Lemma at_most_one_ai_call_witness :
  no_download (scripted []) ∧
  chat_action (scripted []) [] 1 = true ∧
  sent_texts
    (added []
       (process_items (scripted []) 4096 10 (lit "Jelaskan gambar ini") 1
          [album_photo 11 None None] []).2) = [apology_no_image].
Proof.
  assert (Hno : no_download (scripted [])) by (intros tr fid; reflexivity).
  split; [exact Hno|]. split; [reflexivity|].
  destruct (proj2 (proj1 (proj2 (at_most_one_ai_call (scripted []) 4096 10
                                   (lit "Jelaskan gambar ini") 1
                                   [album_photo 11 None None] [])) Hno)
              eq_refl) as [Htexts|Htexts].
  - exact Htexts.
  - exfalso. revert Htexts. vm_compute. discriminate.
Defined.

(** X19: every message the callback of a media group sends is a reply to
    the first entry of the group, or a reply to no message. *)
Theorem callback_replies_thread_to_first_item (w : world)
    (TELEGRAM_MAX_MESSAGE_LENGTH MAX_IMAGE_INPUT : Z)
    (DEFAULT_PROMPT_FOR_IMAGE_IF_NO_CAPTION : str)
    (chat_id : Z) (imgs : list img_detail) (tr : trace)
    (ordinal : option nat) (req : send_request) :
  SendMessage ordinal req
  ∈ added tr
      (process_items w TELEGRAM_MAX_MESSAGE_LENGTH MAX_IMAGE_INPUT
         DEFAULT_PROMPT_FOR_IMAGE_IF_NO_CAPTION chat_id imgs tr).2 →
  req_reply_to_message_id req = message_id <$> head imgs
  ∨ req_reply_to_message_id req = None.
Proof.
  destruct (process_items_shape w TELEGRAM_MAX_MESSAGE_LENGTH MAX_IMAGE_INPUT
              DEFAULT_PROMPT_FOR_IMAGE_IF_NO_CAPTION chat_id imgs tr)
    as (images & getfiles & replies & -> & Himg & Hlen & Hcap & Hget
        & Hreplies & _).
  rewrite added_app. intros Hin.
  apply elem_of_app in Hin as [Hin|Hin].
  { apply list_elem_of_singleton in Hin. discriminate. }
  apply elem_of_app in Hin as [Hin|Hin].
  { rewrite Forall_forall in Hget. by apply Hget in Hin. }
  apply elem_of_app in Hin as [Hin|Hin].
  - destruct images; [by apply elem_of_nil in Hin|].
    apply list_elem_of_singleton in Hin. discriminate.
  - rewrite Forall_forall in Hreplies. by apply Hreplies in Hin.
Qed.

Lemma callback_replies_thread_to_first_item_witness :
  let req :=
    {| req_chat_id := 1; req_text := apology_no_image;
       req_reply_to_message_id := Some 11%Z; req_parse_mode := None |} in
  SendMessage None req
  ∈ added []
      (process_items (scripted []) 4096 10 (lit "Jelaskan gambar ini") 1
         [album_photo 11 None None] []).2 ∧
  (req_reply_to_message_id req = Some 11%Z
   ∨ req_reply_to_message_id req = None).
Proof.
  intros req.
  assert (Hin :
    SendMessage None req
    ∈ added []
        (process_items (scripted []) 4096 10 (lit "Jelaskan gambar ini") 1
           [album_photo 11 None None] []).2).
  { apply list_elem_of_In. vm_compute. right. right. left. reflexivity. }
  split; [exact Hin|].
  exact (callback_replies_thread_to_first_item _ _ _ _ _ _ _ _ _ Hin).
Defined.

(** ** Routing of text messages and photos *)

Section RoutingFacts.

Lemma length_lower (s : str) : length (lower s) = length s.
Proof. apply length_map. Qed.

Lemma lower_app (s1 s2 : str) : lower (s1 ++ s2) = lower s1 ++ lower s2.
Proof. apply map_app. Qed.

Lemma startswith_length (s prefix : str) :
  startswith s prefix = true → length prefix <= length s.
Proof.
  revert s. induction prefix as [|p prefix IH]; intros [|c s]; simpl;
    [done|intros; lia|done|].
  intros [_ H]%andb_prop. apply IH in H. lia.
Qed.

Lemma startswith_app (s prefix rest : str) :
  startswith s prefix = true → startswith (s ++ rest) prefix = true.
Proof.
  revert s. induction prefix as [|p prefix IH]; intros [|c s]; simpl;
    [by destruct rest|done|done|].
  intros [Hc H]%andb_prop. by rewrite Hc, IH.
Qed.

Lemma startswith_self (s : str) : startswith s s = true.
Proof.
  induction s as [|c s IH]; simpl; [done|].
  by rewrite bool_decide_eq_true_2, IH.
Qed.

Variable user_message msg_lower : str.

(** One iteration of the loop of [handle_message] ends it exactly when the
    trigger addresses the message; the text handed on is empty when the
    message is as long as the lowered trigger, and otherwise what follows
    that many characters of the message, stripped. *)
Lemma match_trigger_cons (trigger_command_config : str)
    (commands : list str) :
  match_trigger (trigger_command_config :: commands) user_message msg_lower
  = if addresses msg_lower (lower trigger_command_config)
    then Some (if length msg_lower =? length (lower trigger_command_config)
               then []
               else strip (drop (length (lower trigger_command_config))
                             user_message),
               trigger_command_config)
    else match_trigger commands user_message msg_lower.
Proof.
  cbn [match_trigger]. unfold addresses. cbv zeta.
  destruct (startswith msg_lower (lower trigger_command_config)) eqn:Hstart;
    [|done].
  apply startswith_length in Hstart. cbn [andb].
  destruct (Nat.eqb_spec (length msg_lower)
              (length (lower trigger_command_config)))
    as [Heq|Hne]; cbn [orb]; [done|].
  destruct (isspace_at msg_lower (length (lower trigger_command_config)));
    [|by rewrite andb_false_r].
  by rewrite (proj2 (Nat.ltb_lt _ _)) by lia.
Qed.

Lemma match_trigger_first (commands : list str) (text trigger : str) :
  match_trigger commands user_message msg_lower = Some (text, trigger) ↔
  ∃ earlier later,
    commands = earlier ++ trigger :: later ∧
    Forall (fun t => addresses msg_lower (lower t) = false) earlier ∧
    addresses msg_lower (lower trigger) = true ∧
    text = if length msg_lower =? length (lower trigger) then []
           else strip (drop (length (lower trigger)) user_message).
Proof.
  induction commands as [|t commands IH].
  { split; [done|]. intros (earlier & later & Heq & _). by destruct earlier. }
  rewrite match_trigger_cons.
  destruct (addresses msg_lower (lower t)) eqn:Ht.
  - split.
    + intros [= <- <-]. exists [], commands. by repeat split.
    + intros (earlier & later & Heq & Hearlier & Htrigger & ->).
      destruct earlier as [|t' earlier].
      * by injection Heq as -> ->.
      * injection Heq as -> ->. apply Forall_cons in Hearlier as [Hno _].
        congruence.
  - rewrite IH. split.
    + intros (earlier & later & -> & Hearlier & Htrigger & ->).
      exists (t :: earlier), later. repeat split; [|done].
      by apply Forall_cons_2.
    + intros (earlier & later & Heq & Hearlier & Htrigger & ->).
      destruct earlier as [|t' earlier].
      * injection Heq as -> ->. congruence.
      * injection Heq as -> ->. apply Forall_cons in Hearlier as [_ Hrest].
        by exists earlier, later.
Qed.
(** Lines 72-104, "Run Athena query: SELECT * FROM table". *)
Definition run_athena_query (fuel : nat) (table_name : string) : M bool :=
  let query := ("SELECT * FROM " +:+ table_name)%string in
  let output_location := ("s3://" +:+ ATHENA_OUTPUT_BUCKET g +:+ "/results/")%string in
  log INFO "Starting Athena query: %s" [PStr query] ;;
  qid <- call (fun tr => query_execution_id svc tr query (GLUE_DATABASE g) output_location)
              (StartQueryExecution query (GLUE_DATABASE g) output_location) ;;
  log INFO "Athena query started. QueryExecutionId: %s" [PStr qid] ;;
  log INFO "Results will be written under: %s" [PStr output_location] ;;
  q <- wait_for_athena fuel qid ;;
  let state := State q in
  if negb (String.eqb state "SUCCEEDED") then
    (let reason := default "Unknown"%string (StateChangeReason q) in
     log ERROR "Athena query did NOT succeed. State: %s, Reason: %s"
         [PStr state; PStr reason] ;;
     ret false)
  else
    (log INFO "Athena query SUCCEEDED. Results should be in: s3://%s/results/"
         [PStr (ATHENA_OUTPUT_BUCKET g)] ;;
     ret true).

(** Lines 58-104, "Get one table from Glue Catalog matching the prefix",
    then the query on it. *)
Definition query_one_table (fuel : nat) (table_prefix : string) : M bool :=
  log INFO "Getting table for prefix: %s in database: %s"
      [PStr table_prefix; PStr (GLUE_DATABASE g)] ;;
  let expression := (table_prefix +:+ "*")%string in
  tables_resp <- call (fun tr => table_list svc tr (GLUE_DATABASE g) expression)
                      (GetTables (GLUE_DATABASE g) expression) ;;
  let tables := default [] tables_resp in
  match tables with
  | [] =>
      log WARNING "No tables found with prefix %s in DB %s"
          [PStr table_prefix; PStr (GLUE_DATABASE g)] ;;
      ret false
  | first :: _ =>
      let table_name := Name first in
      log INFO "Using table: %s" [PStr table_name] ;;
      run_athena_query fuel table_name
  end.

(** Lines 36-104: what the handler does once a crawler has been chosen. *)
Definition refresh_and_query (fuel : nat) (crawler_name table_prefix : string) : M bool :=
  log INFO "Starting crawler: %s" [PStr crawler_name] ;;
  perform tt (StartCrawler crawler_name) ;;
  wait_for_crawler fuel crawler_name 0 ;;
  query_one_table fuel table_prefix.

(** [lambda_handler(event, context)]; [context] is never used.  [fuel]
    bounds the number of iterations of each of the two loops. *)
Definition lambda_handler (fuel : nat) (event : value) : M bool :=
  log INFO "Received event: %s" [event] ;;
  detail <- lift (get event "detail" (PDict [])) ;;
  job_name <- lift (get detail "jobName" (PStr "unknown")) ;;
  log INFO "Triggered by Glue job: %s" [job_name] ;;
  choice <- decide_crawler job_name ;;
  match choice with
  | None => ret false
  | Some (crawler_name, table_prefix) =>
      refresh_and_query fuel crawler_name table_prefix
  end.

End Handler.

(** One invocation: the handler run from the empty trace. *)
Definition invoke (g : globals) (svc : services) (fuel : nat) (event : value) : outcome bool :=
  lambda_handler g svc fuel event [].

(** ** Reading traces *)

Definition count (p : effect -> bool) (tr : trace) : nat :=
  length (List.filter p tr).

Definition is_StartCrawler (e : effect) : bool :=
  match e with StartCrawler _ => true | _ => false end.

Definition is_GetCrawler (e : effect) : bool :=
  match e with GetCrawler _ _ => true | _ => false end.

Definition is_GetTables (e : effect) : bool :=
  match e with GetTables _ _ _ => true | _ => false end.

Definition is_StartQueryExecution (e : effect) : bool :=
  match e with StartQueryExecution _ _ _ _ => true | _ => false end.

Definition is_GetQueryExecution (e : effect) : bool :=
  match e with GetQueryExecution _ _ => true | _ => false end.

Definition is_Sleep (e : effect) : bool :=
  match e with Sleep _ => true | _ => false end.

(** A call to Glue about the crawler (the refresh task). *)
Definition is_crawler_call (e : effect) : bool :=
  is_StartCrawler e || is_GetCrawler e.

(** A call to Glue or Athena; sleeping and logging are not. *)
Definition is_service_call (e : effect) : bool :=
  is_StartCrawler e || is_GetCrawler e || is_GetTables e
  || is_StartQueryExecution e || is_GetQueryExecution e.

(** The response of the last [get_query_execution] of a trace. *)
Fixpoint last_query_status (tr : trace) : option QueryStatus :=
  match tr with
  | [] => None
  | e :: tr' =>
      match last_query_status tr' with
      | Some q => Some q
      | None => match e with GetQueryExecution _ q => Some q | _ => None end
      end
  end.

========================================

▸ Task to complete
Leave out every line before the one containing "Definition is_crawler_call (e"; set down that line and all remaining lines of the material exactly.

▸ Your response
Definition is_crawler_call (e : effect) : bool :=
  is_StartCrawler e || is_GetCrawler e.

(** A call to Glue or Athena; sleeping and logging are not. *)
Definition is_service_call (e : effect) : bool :=
  is_StartCrawler e || is_GetCrawler e || is_GetTables e
  || is_StartQueryExecution e || is_GetQueryExecution e.

(** The response of the last [get_query_execution] of a trace. *)
Fixpoint last_query_status (tr : trace) : option QueryStatus :=
  match tr with
  | [] => None
  | e :: tr' =>
      match last_query_status tr' with
      | Some q => Some q
      | None => match e with GetQueryExecution _ q => Some q | _ => None end
      end
  end.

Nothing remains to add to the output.